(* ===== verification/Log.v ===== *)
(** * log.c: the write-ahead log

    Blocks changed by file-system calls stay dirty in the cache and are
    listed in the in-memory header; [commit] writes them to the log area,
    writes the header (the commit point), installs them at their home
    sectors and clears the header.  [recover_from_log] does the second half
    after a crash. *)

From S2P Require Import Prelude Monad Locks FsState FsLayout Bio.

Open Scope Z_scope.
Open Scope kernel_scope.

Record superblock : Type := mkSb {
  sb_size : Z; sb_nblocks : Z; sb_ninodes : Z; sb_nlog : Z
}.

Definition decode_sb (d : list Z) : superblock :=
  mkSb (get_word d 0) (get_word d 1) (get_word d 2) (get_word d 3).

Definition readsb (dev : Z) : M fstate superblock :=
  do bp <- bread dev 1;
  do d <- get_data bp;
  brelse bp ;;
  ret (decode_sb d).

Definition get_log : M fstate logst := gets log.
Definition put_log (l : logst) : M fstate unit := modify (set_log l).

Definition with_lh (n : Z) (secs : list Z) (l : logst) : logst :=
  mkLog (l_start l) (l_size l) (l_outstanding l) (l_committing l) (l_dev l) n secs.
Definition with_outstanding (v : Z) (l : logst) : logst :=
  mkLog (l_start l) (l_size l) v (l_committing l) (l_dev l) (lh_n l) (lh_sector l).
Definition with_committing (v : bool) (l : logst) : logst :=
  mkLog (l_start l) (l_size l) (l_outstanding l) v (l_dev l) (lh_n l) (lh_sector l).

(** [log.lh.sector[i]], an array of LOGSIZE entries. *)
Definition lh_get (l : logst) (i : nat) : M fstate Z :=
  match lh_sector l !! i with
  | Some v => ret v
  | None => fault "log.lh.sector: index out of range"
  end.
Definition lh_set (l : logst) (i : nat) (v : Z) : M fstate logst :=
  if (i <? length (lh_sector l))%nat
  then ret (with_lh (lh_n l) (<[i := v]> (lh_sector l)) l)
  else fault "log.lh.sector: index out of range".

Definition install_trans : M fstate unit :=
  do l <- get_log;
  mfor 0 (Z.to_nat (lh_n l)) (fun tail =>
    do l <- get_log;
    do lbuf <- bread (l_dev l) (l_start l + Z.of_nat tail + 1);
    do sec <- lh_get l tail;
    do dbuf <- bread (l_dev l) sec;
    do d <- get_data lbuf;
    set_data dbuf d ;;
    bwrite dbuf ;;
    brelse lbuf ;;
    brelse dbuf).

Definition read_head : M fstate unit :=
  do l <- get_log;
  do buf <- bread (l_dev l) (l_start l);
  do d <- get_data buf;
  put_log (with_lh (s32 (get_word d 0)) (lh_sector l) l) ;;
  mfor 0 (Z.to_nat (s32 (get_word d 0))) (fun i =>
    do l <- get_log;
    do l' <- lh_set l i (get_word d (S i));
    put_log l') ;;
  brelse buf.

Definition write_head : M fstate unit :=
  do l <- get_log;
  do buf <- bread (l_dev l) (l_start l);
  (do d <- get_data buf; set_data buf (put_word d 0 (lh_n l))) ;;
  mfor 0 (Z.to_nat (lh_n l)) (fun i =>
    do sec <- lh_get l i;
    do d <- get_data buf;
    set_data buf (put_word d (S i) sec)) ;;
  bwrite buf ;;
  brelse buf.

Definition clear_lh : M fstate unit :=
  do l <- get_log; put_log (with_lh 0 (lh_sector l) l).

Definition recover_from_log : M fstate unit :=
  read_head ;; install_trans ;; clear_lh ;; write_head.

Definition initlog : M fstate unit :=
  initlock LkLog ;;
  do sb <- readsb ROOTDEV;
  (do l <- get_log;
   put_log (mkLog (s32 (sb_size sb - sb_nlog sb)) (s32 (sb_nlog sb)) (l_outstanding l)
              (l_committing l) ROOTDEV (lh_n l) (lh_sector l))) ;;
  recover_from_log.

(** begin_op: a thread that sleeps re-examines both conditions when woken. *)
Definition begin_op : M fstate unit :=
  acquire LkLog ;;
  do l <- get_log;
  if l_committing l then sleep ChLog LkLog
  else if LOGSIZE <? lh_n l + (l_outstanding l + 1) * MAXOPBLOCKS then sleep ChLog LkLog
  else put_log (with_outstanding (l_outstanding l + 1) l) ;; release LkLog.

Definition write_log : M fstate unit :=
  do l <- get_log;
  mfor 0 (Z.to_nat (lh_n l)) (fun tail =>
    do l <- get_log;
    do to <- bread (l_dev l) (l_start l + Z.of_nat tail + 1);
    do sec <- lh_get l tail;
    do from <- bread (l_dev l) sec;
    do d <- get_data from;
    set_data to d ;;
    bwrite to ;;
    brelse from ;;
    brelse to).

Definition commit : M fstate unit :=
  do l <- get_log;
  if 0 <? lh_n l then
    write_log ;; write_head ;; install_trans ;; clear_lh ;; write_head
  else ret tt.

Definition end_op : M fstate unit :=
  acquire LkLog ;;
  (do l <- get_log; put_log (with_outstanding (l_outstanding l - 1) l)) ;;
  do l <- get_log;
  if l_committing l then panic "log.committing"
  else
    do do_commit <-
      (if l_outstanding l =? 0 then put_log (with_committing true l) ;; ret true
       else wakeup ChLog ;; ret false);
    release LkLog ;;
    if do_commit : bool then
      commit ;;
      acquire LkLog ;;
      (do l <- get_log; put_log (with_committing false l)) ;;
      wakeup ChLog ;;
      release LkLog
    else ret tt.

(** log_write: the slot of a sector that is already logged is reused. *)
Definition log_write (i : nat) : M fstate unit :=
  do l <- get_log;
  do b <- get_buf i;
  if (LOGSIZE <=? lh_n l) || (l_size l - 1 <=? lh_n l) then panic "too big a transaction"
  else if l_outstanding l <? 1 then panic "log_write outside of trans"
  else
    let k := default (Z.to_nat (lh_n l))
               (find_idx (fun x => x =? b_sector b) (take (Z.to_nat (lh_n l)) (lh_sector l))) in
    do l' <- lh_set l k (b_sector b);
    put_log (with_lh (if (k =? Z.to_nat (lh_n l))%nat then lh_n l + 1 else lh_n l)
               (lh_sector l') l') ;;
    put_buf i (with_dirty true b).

——

● **THE TASK**
Copy out the lines above exactly, beginning at the one that contains "(** [log.lh.sector[i]], an" and ending at the one that contains "do lbuf <- bread".

● **EXPECTED ANSWER**
(** [log.lh.sector[i]], an array of LOGSIZE entries. *)
Definition lh_get (l : logst) (i : nat) : M fstate Z :=
  match lh_sector l !! i with
  | Some v => ret v
  | None => fault "log.lh.sector: index out of range"
  end.
Definition lh_set (l : logst) (i : nat) (v : Z) : M fstate logst :=
  if (i <? length (lh_sector l))%nat
  then ret (with_lh (lh_n l) (<[i := v]> (lh_sector l)) l)
  else fault "log.lh.sector: index out of range".

Definition install_trans : M fstate unit :=
  do l <- get_log;
  mfor 0 (Z.to_nat (lh_n l)) (fun tail =>
    do l <- get_log;
    do lbuf <- bread (l_dev l) (l_start l + Z.of_nat tail + 1);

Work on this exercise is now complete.